The Four Winds(90)



“My dad did that.”

“Did what?”

“Ran out in the middle of the night. Never came back.”

“Well . . . that’s a hell of a thing,” he said at last. “What about your mom?”

“What about her?”

He turned onto a long dirt road.

Darkness.

Loreda didn’t see lights anywhere, just blackness. No houses, no streetlights, no other cars on the road.

“W-where are we going?”

“I told you I had a stop to make before I dropped you at the bus station.”

“Out here? In the middle of nowhere?”

He let the truck roll to a stop. “I need your word, kid. You won’t talk about this place. Or me. Or anything you see here.”

They were in a huge grassy field. A barn stood alongside a dilapidated ranch house, both bathed in moonlight. A dozen or so cars and trucks were parked in the grass, their headlights off. Thin yellow lines in between the boards of the barn indicated that there was something going on inside. “No one listens to people like me,” Loreda said. She couldn’t bring herself to say the word she meant: Okies.

“If you don’t give me your word, I’ll turn around right now and drop you off on the main road.”

Loreda looked at him. He was impatient with her, she could tell. A tic pulled at the corner of his eyes, but otherwise he appeared calm. He was waiting for her to decide, but he wouldn’t wait long.

She should tell him to turn around right now, take her back to the road. Whatever was going on in that barn this late at night couldn’t be good. And grown-ups didn’t demand this kind of promise from kids.

“Is it bad, what’s going on in there?”

“No,” he said. “It’s good. But these are dangerous times.”

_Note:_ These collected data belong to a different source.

Definition parse_insert_rows (b : json) : result spec_error unit :=
  _ ← reject_unknown_keys b ["kind"; "schema"; "table"; "key"; "columns"; "values"; "select"; "on_conflict";
                             "conflict_target"; "conflict_where"; "update_columns"; "overriding"; "paced";
                             "verify_remaining"; "assert_invariants"];
  _ ← identifiers_at b ["schema"; "table"];
  _ ← row_key_columns b false;
  _ ← parse_row_source b false;
  _ ← (if contains b "select" then _ ← non_empty_array b "columns"; Ok tt else Ok tt);
  on_conflict ← lift (value_str b "on_conflict" "refuse");
  _ ← fail_if (negb (one_of ["refuse"; "skip"; "update"] (JStr on_conflict))) "on_conflict";
  _ ← (if negb (String.eqb on_conflict "refuse") then
         target ← non_empty_array b "conflict_target"; each entry_identifier target
       else fail_if (contains b "conflict_target") "conflict_target");
  _ ← if_given b "conflict_where" non_empty_text;
  _ ← (if contains b "update_columns" then
         _ ← fail_if (negb (String.eqb on_conflict "update")) "update_columns"; parse_update_columns b
       else Ok tt);
  _ ← (if contains b "overriding" then
         o ← str b "overriding"; fail_if (negb (one_of ["system"; "user"] (JStr o))) "overriding"
       else Ok tt);
  parse_preserve_and_invariants b.

(** The loop over the keys: each is a column the source carries. *)
Definition keys_carried (columns : list json) (keys : list string) : result spec_error unit :=
  each (fun key => fail_if (negb (carries columns key)) "columns") keys.

Definition parse_update_rows (b : json) : result spec_error unit :=
  _ ← reject_unknown_keys b ["kind"; "schema"; "table"; "key"; "columns"; "values"; "select"; "paced";
                             "verify_remaining"; "preserve"; "assert_invariants"];
  _ ← identifiers_at b ["schema"; "table"];
  update_keys ← row_key_columns b true;
  _ ← parse_row_source b false;
  columns ← non_empty_array b "columns";
  _ ← keys_carried columns update_keys;
  _ ← fail_if (length columns <? length update_keys + 1)%nat "columns";
  parse_preserve_and_invariants b.

Definition parse_merge_rows (b : json) : result spec_error unit :=
  _ ← reject_unknown_keys b ["kind"; "schema"; "table"; "key"; "columns"; "values"; "select"; "when_matched";
                             "update_columns"; "when_not_matched"; "when_not_matched_by_source"; "paced";
                             "verify_remaining"; "preserve"; "assert_invariants"];
  _ ← identifiers_at b ["schema"; "table"];
  merge_keys ← row_key_columns b true;
  _ ← parse_row_source b false;
  columns ← non_empty_array b "columns";
  _ ← each (fun c => fail_if (negb (is_string c)) "columns") columns;
  _ ← keys_carried columns merge_keys;
  matched ← lift (value_str b "when_matched" "update");
  _ ← fail_if (negb (one_of ["update"; "delete"; "nothing"] (JStr matched))) "when_matched";
  not_matched ← lift (value_str b "when_not_matched" "insert");
  _ ← fail_if (negb (one_of ["insert"; "nothing"] (JStr not_matched))) "when_not_matched";
  by_source ← lift (value_str b "when_not_matched_by_source" "nothing");
  _ ← fail_if (negb (one_of ["nothing"; "delete"] (JStr by_source))) "when_not_matched_by_source";
  _ ← fail_if (forallb (String.eqb "nothing") [matched; not_matched; by_source]) "would do nothing";
  _ ← (if contains b "update_columns" then
         _ ← fail_if (negb (String.eqb matched "update")) "update_columns"; parse_update_columns b
       else Ok tt);
  parse_preserve_and_invariants b.

Definition parse_copy_rows (b : json) : result spec_error unit :=
  _ ← fail_if (some_of b ["on_error"; "reject_limit"; "freeze"]) "cannot send";
  _ ← reject_unknown_keys b ["kind"; "schema"; "table"; "columns"; "values"; "verify_remaining"; "assert_invariants"];
  _ ← identifiers_at b ["schema"; "table"];
  _ ← fail_if (contains b "select") "select";
  _ ← parse_row_source b false;
  _ ← fail_if (negb (contains b "values")) "values";
  _ ← non_empty_array b "columns";
  Ok tt.

(** ** The switch of [parse_spec] *)

(** [parse_fn] of a module's kind, generated into the switch. *)
Class ModuleBodies : Type := { parse_module : string -> json -> Z -> result spec_error unit }.

Definition parse_core `{ModuleBodies} (k : IntentKind) (b : json) (n : Z) : result spec_error unit :=
  match k with
  | kModule m => parse_module m b n
  | kAddColumn => parse_add_column b
  | kBackfill => parse_backfill b
  | kCreateIndex => parse_create_index b
  | kDropIndex => parse_drop_index b
  | kSetNotNull => parse_set_not_null b
  | kAddForeignKey => parse_add_foreign_key b
  | kAddCheckConstraint => parse_add_check_constraint b
  | kDropConstraint => parse_drop_constraint b
  | kAlterColumnType => parse_alter_column_type b
  | kDropColumn => parse_drop_column b
  | kReplaceView => parse_replace_view b
  | kAddUniqueConstraint | kAddPrimaryKey => parse_unique_like b
  | kAttachPartition => parse_attach_partition b
  | kDetachPartition => parse_detach_partition b
  | kRenameTable => parse_rename b ""
  | kRenameColumn => parse_rename b "column"
  | kRenameConstraint => parse_rename b "name"
  | kCreateTable => parse_create_table b
  | kDropTable => parse_drop_table b
  | kDeleteRows => parse_delete_rows b
  | kInsertRows => parse_insert_rows b
  | kUpdateRows => parse_update_rows b
  | kMergeRows => parse_merge_rows b
  | kCopyRows => parse_copy_rows b
  | kSetRowSecurity => parse_set_row_security b
  | kCreatePolicy => parse_create_policy b
  | kDropPolicy => parse_drop_policy b
  | kSetTriggerState => parse_set_trigger_state b
  | kGrant => parse_grant_like b true
  | kRevoke => parse_grant_like b false
  | kCreateSchema => parse_schema_like b true
  | kDropSchema => parse_schema_like b false
  | kCreateExtension => parse_create_extension b
  | kDropExtension => parse_drop_extension b
  | kCreateType => parse_create_type b
  | kDropType | kDropSequence | kDropView | kDropStatistics => parse_named_object b
  | kAddEnumValue => parse_add_enum_value b
  | kCreateFunction => parse_create_function b
  | kDropFunction => parse_drop_function b
  | kCreateTrigger => parse_create_trigger b
  | kDropTrigger => parse_drop_trigger b
  | kCreateSequence => parse_create_sequence b
  | kAlterColumnDefault => parse_alter_column_default b
  | kDropNotNull | kDropExpression => parse_drop_not_null b
  | kAlterSequence => parse_alter_sequence b
  | kAlterSchema => parse_alter_schema b
  | kAlterExtension => parse_alter_extension b
  | kAlterDomain => parse_alter_domain b
  | kAlterFunction => parse_alter_function b
  | kAlterView => parse_alter_view b
  | kAlterPolicy => parse_alter_policy b
  | kSetComment => parse_set_comment b
  | kSetOwner => parse_set_owner b
  | kSetIdentity => parse_set_identity b
  | kSetColumnOptions => parse_set_column_options b
  | kSetTableOptions => parse_set_table_options b
  | kSetLogged => parse_set_logged b
  | kSetTablespace => parse_set_tablespace b
  | kSetAccessMethod => parse_set_access_method b
  | kSetReplicaIdentity => parse_set_replica_identity b
  | kClusterOn => parse_cluster_on b
  | kCreateMaterializedView => parse_create_matview b
  | kCreateStatistics => parse_create_statistics b
  | kCreateRule => parse_create_rule b
  | kDropRule => parse_drop_rule b
  | kCreatePublication => parse_publication b true
  | kAlterPublication => parse_publication b false
  | kDropPublication | kDropSubscription => parse_replication_name b
  | kCreateSubscription => parse_subscription b true
  | kAlterSubscription => parse_subscription b false
  | kCreateObject => parse_create_object b
  | kDropObject => parse_drop_object b
  | kAlterObject => parse_alter_object b
  | kAddExclusionConstraint => parse_add_exclusion_constraint b
  | kSetTextSearchMapping => parse_set_text_search_mapping b
  | kCreateTableAs => parse_create_table_as b
  | kImportForeignSchema => parse_import_foreign_schema b
  | kSecurityLabel => parse_security_label b
  | kAlterDefaultPrivileges => parse_alter_default_privileges b
  end.

#[export] Instance core_bodies `{ModuleBodies} : Bodies := {| parse_body := parse_core |}.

Loreda looked into the man’s dark eyes. He was . . . intense. A little frightening, perhaps, but alive in a way she hadn’t seen before. Here was a man who wouldn’t live in a dirty tent and eat scraps and be grateful for it. He wasn’t broken like the rest of them. His vitality called out to her, reminded her of better times, of the man she’d thought her father to be. “I promise.”

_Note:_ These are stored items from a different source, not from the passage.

(* ===== verification/Plan.v ===== *)
(** * Plan: steps, plans and their digest (src/cpp/src/planner_base.h)

    The planner's vocabulary: what a step is, how a plan is written as JSON and
    what its digest covers, the memory an index build runs with and the
    connection budget. SQL is kept as statements with [render], the text that is
    executed, so that what a statement does can be stated beside it. *)
From S2P Require Import Prelude Json Canonical Spec Quote RowSql.

Inductive TxnClass : Type := kRequired | kOptional | kForbidden | kOwnTxnPerBatch.

#[export] Instance TxnClass_eq_dec : EqDecision TxnClass.
Proof. solve_decision. Defined.

Definition txn_to_string (c : TxnClass) : string :=
  match c with
  | kRequired => "txn_required"
  | kOptional => "txn_optional"
  | kForbidden => "txn_forbidden"
  | kOwnTxnPerBatch => "own_txn_per_batch"
  end.

Inductive Action : Type := kApply | kSatisfied | kConflict.

#[export] Instance Action_eq_dec : EqDecision Action.
Proof. solve_decision. Defined.

Definition action_to_string (a : Action) : string :=
  match a with kApply => "apply" | kSatisfied => "satisfied" | kConflict => "conflict" end.

(** ** Statements *)

(** The foreign key clause's parts. *)
Record ForeignKey : Type := {
  fk_columns : list string;
  fk_parent : string;
  fk_references : list string;
  fk_period : bool;
  fk_on_delete : option string;
  fk_on_update : option string;
}.

(** The forms of ALTER TABLE ... ROW LEVEL SECURITY. *)
Inductive RlsForm : Type := RlsEnable | RlsDisable | RlsForce | RlsNoForce.

(** What is done to an object that is named. *)
Inductive NamedChange : Type :=
  | RenameTo (to : string)
  | OwnerTo (owner : string)
  | SetSchema (schema : string)
  | ChangeTo (text : string).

He drove forward, threading his way through the parked cars. Near the doors, he parked the truck and turned off the engine.

“You stay in the truck,” he said, opening his door.

“How long will you be?”

“As long as I need to be.”

Loreda watched him walk toward the barn and open the door. She saw a flash of light, and what looked like shadow people gathered within. Then he closed the door behind him.

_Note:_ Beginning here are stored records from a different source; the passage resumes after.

(** [plain]: the build holds its lock for moments. *)
Definition builds_plainly (i : Intent) (t : TableObs) (tr : option (string * IndexTraits)) : bool :=
  small_enough t tr && quiet t && negb (bbool i "unique" false).

(** [traits.answered && !traits.concurrent]. *)
Definition no_concurrent (tr : option (string * IndexTraits)) : bool :=
  match tr with Some (_, x) => negb (it_concurrent x) | None => false end.

(** The step of a build on the table itself, before what every build adds; [None]
    is the exception of [per_part_option_sql]. *)
Definition table_build (i : Intent) (t : TableObs) (tr : option (string * IndexTraits)) (dropping : list Stmt)
    (detail : list (string * json)) : option (Step * list string) :=
  let qualified := in_qualified i in
  let name := bstr i "name" "" in
  let unique := bbool i "unique" false in
  let size := build_size t tr in
  let waiters := t_lock_waiters t in
  let plain := builds_plainly i t tr in
  let build concurrently tail := dropping ++ [CreateIndex unique concurrently false name qualified tail] in
  let '(by_, x) := default ("", no_traits) tr in
  let scope := if String.eqb (it_scope x) "" then qualified else it_scope x in
  if no_concurrent tr && negb plain then
    let heavy s := if small_enough t tr && quiet t then s else do_not_rehearse heavy_not_rehearsed_text true s in
    if negb (String.eqb (it_per_part_option x) "") && (negb unique || it_per_part_unique x) then
      opt ← per_part_option_sql (it_per_part_option x);
      let with_sql := index_with_sql (body i) in
      let with_opt := if String.eqb with_sql "" then " WITH (" +:+ opt +:+ ")"
                      else String.substring 0 (String.length with_sql - 1) with_sql +:+ ", " +:+ opt +:+ ")" in
      let s := make (kind_name i) kForbidden false (build false (index_tail_with with_opt i))
                 ("ShareLock on one part at a time, each in its own transaction (" +:+ scope +:+ ")")
                 ("size " +:+ human_bytes size +:+ (if 0 <? waiters then ", " +:+ to_string waiters +:+ " lock waiters" else "")
                  +:+ ", and " +:+ by_ +:+ " says a concurrent build is not possible here -> built one part at a time ("
                  +:+ opt +:+ ")") detail in
      let s := check_on_empty_copy (quote_qualified qualified)
                 ("CREATE " +:+ (if unique then "UNIQUE " else "") +:+ "INDEX " +:+ quote_identifier name +:+ " ON "
                  +:+ kEmptyCopy +:+ index_tail i +:+ ";") s in
      Some (heavy (set_detail "failure_mode" (JStr part_option_failure_text)
                     (set_detail "must_verify_valid" (JBool true) s)), [])
    else
      Some (heavy (make (kind_name i) kOptional false (build false (index_tail i))
                     ("ShareLock on " +:+ scope +:+ " (blocks writes for the whole build)")
                     ("size " +:+ human_bytes size +:+ ", and " +:+ by_
                      +:+ " says neither a concurrent build nor a per-part one can build this index here -> plain build") detail),
            [quoted name +:+ " on " +:+ qualified +:+ " can only be built plainly: " +:+ by_
             +:+ " allows no concurrent build here"
             +:+ (if unique && negb (String.eqb (it_per_part_option x) "")
                  then ", and its per-part build refuses a UNIQUE index" else "")
             +:+ ". Writes to " +:+ scope +:+ " block for the whole build, over " +:+ human_bytes size
             +:+ ". Schedule it for a quiet window."])
  else if plain then
    Some (make (kind_name i) kOptional false (build false (index_tail i)) "ShareLock (blocks writes for the whole build)"
            ("size " +:+ human_bytes size +:+ " < 64 MiB ceiling, " +:+ to_string waiters
             +:+ " lock waiters -> plain build (transactional, cannot leave an invalid index)") detail, [])
  else
    Some (make (kind_name i) kForbidden false (build true (index_tail i)) "ShareUpdateExclusiveLock (two table scans)"
            ((if negb (small_enough t tr) then "size " +:+ human_bytes size +:+ " >= 64 MiB ceiling"
              else if negb (quiet t) then to_string waiters +:+ " lock waiters already on the table"
              else "unique index; a failed plain build would hold ShareLock for the whole scan")
             +:+ " -> concurrent build")
            (detail ++ [("must_verify_valid", JBool true); ("failure_mode", JStr cic_failure_text)]), []).

(** What every build on the table itself adds. *)
Definition finish_build (i : Intent) (t : TableObs) (tr : option (string * IndexTraits)) (o : Observations)
    (cfg : PlannerConfig) (s : Step) : Step :=
  let s := raise_build_memory tr o cfg s in
  let s := with_sql (st_sql s ++ [comment_on_index i]) s in
  let s := set_detail "schema" (JStr (in_schema i)) s in
  let s := set_detail "index" (JStr (bstr i "name" "")) s in
  let s := set_detail "qualified" (JStr (in_qualified i)) s in
  let s := set_detail "size_bytes" (JInt (build_size t tr)) s in
  let s := set_detail "size_source" (JStr (size_source t tr)) s in
  set_detail "lock_waiters" (JInt (t_lock_waiters t)) (set_detail "estimated_from" (t_estimated_from t) s).

(** The rule after the comparison with the indexes there. *)
Definition build_index (i : Intent) (t : TableObs) (o : Observations) (cfg : PlannerConfig) (rebuild : bool) : option Emitted :=
  let qualified := in_qualified i in
  let name := bstr i "name" "" in
  let tr := index_traits o qualified i in
  if String.eqb (t_kind t) "partitioned_table" then Some (plan_partitioned_index i t)
  else
    let plain := builds_plainly i t tr in
    let dropping := if rebuild then [DropIndex (negb (no_concurrent tr || plain)) (in_schema i) name] else [] in
    let '(by_, x) := default ("", no_traits) tr in
    if no_concurrent tr && negb plain && negb (bbool i "unique" false) && negb rebuild
       && match it_parts x with [] => false | _ => true end
       && match index_parts_missing (it_parts x) name with Some _ => true | None => false end
    then
      let e := plan_index_by_parts i x by_ (index_tail i) false in
      Some {| e_steps := (fun s => if bool_decide (st_class s = kForbidden) && String.eqb (st_kind s) (kind_name i)
                                   then raise_build_memory tr o cfg s else s) <$> e_steps e;
              e_warnings := e_warnings e; e_conflicts := e_conflicts e |}
    else
      let detail :=
        (if rebuild then [("recovering_invalid_index", JBool true)] else [])
        ++ (if no_concurrent tr || match tr with Some (_, x) => 0 <=? it_size_bytes x | None => false end
            then ("index_build_by", JStr by_) :: (if 0 <=? it_rows x then [("rows", JInt (it_rows x))] else [])
            else []) in
      '(s, ws) ← table_build i t tr dropping detail;
      Some {| e_steps := [finish_build i t tr o cfg s]; e_warnings := ws; e_conflicts := [] |}.

(** [plan_create_index]. *)
Definition plan_create_index (i : Intent) (o : Observations) (cfg : PlannerConfig) : option Emitted :=
  let qualified := in_qualified i in
  let t := table_obs o qualified in
  let name := bstr i "name" "" in
  let build rebuild :=
    let '(ws, ended) := compare_all i (by_key (map_to_list (t_indexes t))) in
    match ended with
    | Some (s, cs) => Some {| e_steps := [s]; e_warnings := ws; e_conflicts := cs |}
    | None =>
        e ← build_index i t o cfg rebuild;
        Some {| e_steps := e_steps e; e_warnings := ws ++ e_warnings e; e_conflicts := e_conflicts e |}
    end in
  if negb (t_exists t) then Some (refuse i (qualified +:+ " does not exist") (qualified +:+ " does not exist"))
  else
    match t_indexes t !! name with
    | None => build false
    | Some ex =>
        if negb (i_is_valid ex) then build true
        else
          let '(by_, x) := default ("", no_traits) (index_traits o qualified i) in
          if match it_parts x with [] => false | _ => true end && negb (bbool i "unique" false)
             && match index_parts_missing (it_parts x) name with Some (S _) => true | _ => false end
          then Some (plan_index_by_parts i x by_ (index_tail i) true)
          else
            Some {| e_steps := [set_detail "existing_definition" (JStr (i_definition ex))
                                  (with_action kSatisfied "index already present and valid" (new_step (kind_name i)))];
                    e_warnings :=
                      if contains (body i) "with" && match i_options ex with Some _ => true | None => false end
                         && negb (list_eqb (catalog_index_options ex) (index_options (body i)))
                      then ["the index " +:+ name +:+ " on " +:+ qualified +:+ " exists with storage parameters ["
                            +:+ join ", " (catalog_index_options ex) +:+ "], not the ["
                            +:+ join ", " (index_options (body i))
                            +:+ "] this specification asks for. It is left as it is: changing them means rebuilding it, so drop it and create it again in a later specification if they matter."]
                      else [];
                    e_conflicts := [] |}
    end.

Loreda stared at the dark barn, the streaks of light bleeding through the cracks. What were they doing in there?

An automobile chugged up alongside the truck, parked. Its headlights snapped off.

Loreda saw a couple get out of the car. They were well dressed, all in black, both smoking cigarettes. Definitely not migrants or farmers.

Loreda made a snap decision: she got out of the truck and followed the couple to the barn.

The barn door opened.

Loreda slipped in behind the couple and immediately pressed herself back against the rough boards of the barn.

She couldn’t have said what she was expecting to see—grown-ups drinking hooch and dancing the Lindy Hop maybe—but whatever she’d expected, it wasn’t this. Men dressed in suits mingled with women, some of whom were wearing pants. Pants. They seemed to be all talking at once, gesturing with their hands as if arguing. The place felt alive, hive-like with activity. Cigarette smoke created a haze that blurred everyone and stung Loreda’s eyes.

There were about ten tables set up in the barn’s dusty, shadowed interior, with lanterns set on each one, creating pockets of light shot through with dust and smoke. Typewriters and mimeograph machines were positioned on the tables. Women sat in chairs and smoked and typed. There was a strange aroma in the air, mixed in with the smell of smoke. Stacks of papers lined the tabletops. Every once in a while Loreda heard the briiiiing of a carriage return.

When Jack strode forward, people stopped what they were doing and turned toward him. He pulled a newspaper off a table in front of him and climbed up several loft steps, then faced the crowd. He lifted the newspaper up. The headline read: “Los Angeles Declares War on Migrants.”

“Police Chief James ‘Two Guns’ Davis, with the support of the big growers, the railroads, the state relief agencies, and the rest of the state fat cats, just closed the California border to migrants.” Jack threw the paper to the straw-covered floor. “Think of it. Desperate people, good people, Americans, are being stopped at the border at gunpoint and turned away. To go where? Many of them are starving back home or dying of dust pneumonia. If they won’t turn back, the coppers are jailing them for vagrancy and judges are sentencing them to hard labor.”

Loreda was hardly surprised. She knew what it was like to come here looking for better and be treated as worse.

“Bastards,” someone yelled.

“All across the state of California, the big growers are taking advantage of the people who work for them. The migrants coming into the state are so desperate to feed their families, they’ll take any wage. There are more than seventy thousand homeless people between here and Bakersfield. Children are dying in the squatters’ camps at a rate of two a day, from malnutrition or disease. It’s not right. Not in America. I don’t care if there is a Depression. Enough is enough. It’s up to us to help them. We have to get them to join the Workers Alliance and stand up for their rights.”